▸ Saved data entries:

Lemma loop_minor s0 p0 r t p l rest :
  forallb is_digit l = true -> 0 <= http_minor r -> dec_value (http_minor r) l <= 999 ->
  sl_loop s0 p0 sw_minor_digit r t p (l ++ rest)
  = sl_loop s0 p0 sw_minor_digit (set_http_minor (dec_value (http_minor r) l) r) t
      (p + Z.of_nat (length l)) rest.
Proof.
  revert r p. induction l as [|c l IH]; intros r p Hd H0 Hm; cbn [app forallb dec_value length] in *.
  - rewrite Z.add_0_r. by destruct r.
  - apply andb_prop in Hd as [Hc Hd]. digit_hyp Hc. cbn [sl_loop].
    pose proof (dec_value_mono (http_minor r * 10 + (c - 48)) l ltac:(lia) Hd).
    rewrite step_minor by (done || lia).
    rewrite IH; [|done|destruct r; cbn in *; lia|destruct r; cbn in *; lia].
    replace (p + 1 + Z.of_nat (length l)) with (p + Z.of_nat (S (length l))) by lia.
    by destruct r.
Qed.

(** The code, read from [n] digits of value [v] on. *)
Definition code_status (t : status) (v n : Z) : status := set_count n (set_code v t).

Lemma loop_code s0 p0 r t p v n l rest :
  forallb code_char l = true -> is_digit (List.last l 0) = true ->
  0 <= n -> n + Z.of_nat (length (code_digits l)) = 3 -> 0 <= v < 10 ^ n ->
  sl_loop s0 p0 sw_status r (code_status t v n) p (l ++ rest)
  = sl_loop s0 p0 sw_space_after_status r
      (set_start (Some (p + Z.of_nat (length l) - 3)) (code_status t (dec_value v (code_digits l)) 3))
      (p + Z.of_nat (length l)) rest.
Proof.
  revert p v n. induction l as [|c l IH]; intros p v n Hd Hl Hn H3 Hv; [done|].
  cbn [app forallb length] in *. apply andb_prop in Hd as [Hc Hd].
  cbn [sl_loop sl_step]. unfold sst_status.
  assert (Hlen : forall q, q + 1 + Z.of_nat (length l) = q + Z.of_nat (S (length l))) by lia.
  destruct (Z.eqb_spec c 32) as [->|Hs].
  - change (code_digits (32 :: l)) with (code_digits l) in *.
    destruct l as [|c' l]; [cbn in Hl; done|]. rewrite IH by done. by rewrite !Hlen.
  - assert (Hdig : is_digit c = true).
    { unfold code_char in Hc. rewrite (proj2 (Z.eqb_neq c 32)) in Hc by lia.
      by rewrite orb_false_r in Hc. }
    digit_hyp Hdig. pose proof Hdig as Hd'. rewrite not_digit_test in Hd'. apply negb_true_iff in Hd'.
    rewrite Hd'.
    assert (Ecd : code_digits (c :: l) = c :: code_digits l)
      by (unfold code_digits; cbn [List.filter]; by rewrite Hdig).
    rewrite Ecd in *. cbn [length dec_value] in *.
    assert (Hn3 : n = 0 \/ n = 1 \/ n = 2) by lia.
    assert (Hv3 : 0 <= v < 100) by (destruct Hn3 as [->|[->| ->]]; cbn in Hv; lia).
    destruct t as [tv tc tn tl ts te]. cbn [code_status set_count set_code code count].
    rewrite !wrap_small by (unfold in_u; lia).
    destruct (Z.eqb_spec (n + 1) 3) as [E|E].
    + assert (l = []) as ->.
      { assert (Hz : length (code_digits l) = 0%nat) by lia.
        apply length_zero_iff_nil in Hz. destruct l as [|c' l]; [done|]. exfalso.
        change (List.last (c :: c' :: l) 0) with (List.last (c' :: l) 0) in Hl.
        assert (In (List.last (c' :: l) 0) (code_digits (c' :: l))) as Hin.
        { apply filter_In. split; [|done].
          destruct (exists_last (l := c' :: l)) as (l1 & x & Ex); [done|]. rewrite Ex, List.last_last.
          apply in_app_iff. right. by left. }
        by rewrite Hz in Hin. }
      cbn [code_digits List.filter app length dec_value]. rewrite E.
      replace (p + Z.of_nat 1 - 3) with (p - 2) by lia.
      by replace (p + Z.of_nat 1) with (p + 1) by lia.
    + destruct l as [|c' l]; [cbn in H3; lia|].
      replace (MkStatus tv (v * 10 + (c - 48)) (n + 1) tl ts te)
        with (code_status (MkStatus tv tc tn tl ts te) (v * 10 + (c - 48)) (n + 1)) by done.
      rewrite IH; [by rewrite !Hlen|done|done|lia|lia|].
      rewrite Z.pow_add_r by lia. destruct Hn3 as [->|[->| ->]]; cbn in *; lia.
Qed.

▸ INSTRUCTIONS TO FOLLOW:
Only an exact copy of the data above will do.

▸ FINISHED TASK:
Lemma loop_minor s0 p0 r t p l rest :
  forallb is_digit l = true -> 0 <= http_minor r -> dec_value (http_minor r) l <= 999 ->
  sl_loop s0 p0 sw_minor_digit r t p (l ++ rest)
  = sl_loop s0 p0 sw_minor_digit (set_http_minor (dec_value (http_minor r) l) r) t
      (p + Z.of_nat (length l)) rest.
Proof.
  revert r p. induction l as [|c l IH]; intros r p Hd H0 Hm; cbn [app forallb dec_value length] in *.
  - rewrite Z.add_0_r. by destruct r.
  - apply andb_prop in Hd as [Hc Hd]. digit_hyp Hc. cbn [sl_loop].
    pose proof (dec_value_mono (http_minor r * 10 + (c - 48)) l ltac:(lia) Hd).
    rewrite step_minor by (done || lia).
    rewrite IH; [|done|destruct r; cbn in *; lia|destruct r; cbn in *; lia].
    replace (p + 1 + Z.of_nat (length l)) with (p + Z.of_nat (S (length l))) by lia.
    by destruct r.
Qed.

(** The code, read from [n] digits of value [v] on. *)
Definition code_status (t : status) (v n : Z) : status := set_count n (set_code v t).

Lemma loop_code s0 p0 r t p v n l rest :
  forallb code_char l = true -> is_digit (List.last l 0) = true ->
  0 <= n -> n + Z.of_nat (length (code_digits l)) = 3 -> 0 <= v < 10 ^ n ->
  sl_loop s0 p0 sw_status r (code_status t v n) p (l ++ rest)
  = sl_loop s0 p0 sw_space_after_status r
      (set_start (Some (p + Z.of_nat (length l) - 3)) (code_status t (dec_value v (code_digits l)) 3))
      (p + Z.of_nat (length l)) rest.
Proof.
  revert p v n. induction l as [|c l IH]; intros p v n Hd Hl Hn H3 Hv; [done|].
  cbn [app forallb length] in *. apply andb_prop in Hd as [Hc Hd].
  cbn [sl_loop sl_step]. unfold sst_status.
  assert (Hlen : forall q, q + 1 + Z.of_nat (length l) = q + Z.of_nat (S (length l))) by lia.
  destruct (Z.eqb_spec c 32) as [->|Hs].
  - change (code_digits (32 :: l)) with (code_digits l) in *.
    destruct l as [|c' l]; [cbn in Hl; done|]. rewrite IH by done. by rewrite !Hlen.
  - assert (Hdig : is_digit c = true).
    { unfold code_char in Hc. rewrite (proj2 (Z.eqb_neq c 32)) in Hc by lia.
      by rewrite orb_false_r in Hc. }
    digit_hyp Hdig. pose proof Hdig as Hd'. rewrite not_digit_test in Hd'. apply negb_true_iff in Hd'.
    rewrite Hd'.
    assert (Ecd : code_digits (c :: l) = c :: code_digits l)
      by (unfold code_digits; cbn [List.filter]; by rewrite Hdig).
    rewrite Ecd in *. cbn [length dec_value] in *.
    assert (Hn3 : n = 0 \/ n = 1 \/ n = 2) by lia.
    assert (Hv3 : 0 <= v < 100) by (destruct Hn3 as [->|[->| ->]]; cbn in Hv; lia).
    destruct t as [tv tc tn tl ts te]. cbn [code_status set_count set_code code count].
    rewrite !wrap_small by (unfold in_u; lia).
    destruct (Z.eqb_spec (n + 1) 3) as [E|E].
    + assert (l = []) as ->.
      { assert (Hz : length (code_digits l) = 0%nat) by lia.
        apply length_zero_iff_nil in Hz. destruct l as [|c' l]; [done|]. exfalso.
        change (List.last (c :: c' :: l) 0) with (List.last (c' :: l) 0) in Hl.
        assert (In (List.last (c' :: l) 0) (code_digits (c' :: l))) as Hin.
        { apply filter_In. split; [|done].
          destruct (exists_last (l := c' :: l)) as (l1 & x & Ex); [done|]. rewrite Ex, List.last_last.
          apply in_app_iff. right. by left. }
        by rewrite Hz in Hin. }
      cbn [code_digits List.filter app length dec_value]. rewrite E.
      replace (p + Z.of_nat 1 - 3) with (p - 2) by lia.
      by replace (p + Z.of_nat 1) with (p + 1) by lia.
    + destruct l as [|c' l]; [cbn in H3; lia|].
      replace (MkStatus tv (v * 10 + (c - 48)) (n + 1) tl ts te)
        with (code_status (MkStatus tv tc tn tl ts te) (v * 10 + (c - 48)) (n + 1)) by done.
      rewrite IH; [by rewrite !Hlen|done|done|lia|lia|].
      rewrite Z.pow_add_r by lia. destruct Hn3 as [->|[->| ->]]; cbn in *; lia.
Qed.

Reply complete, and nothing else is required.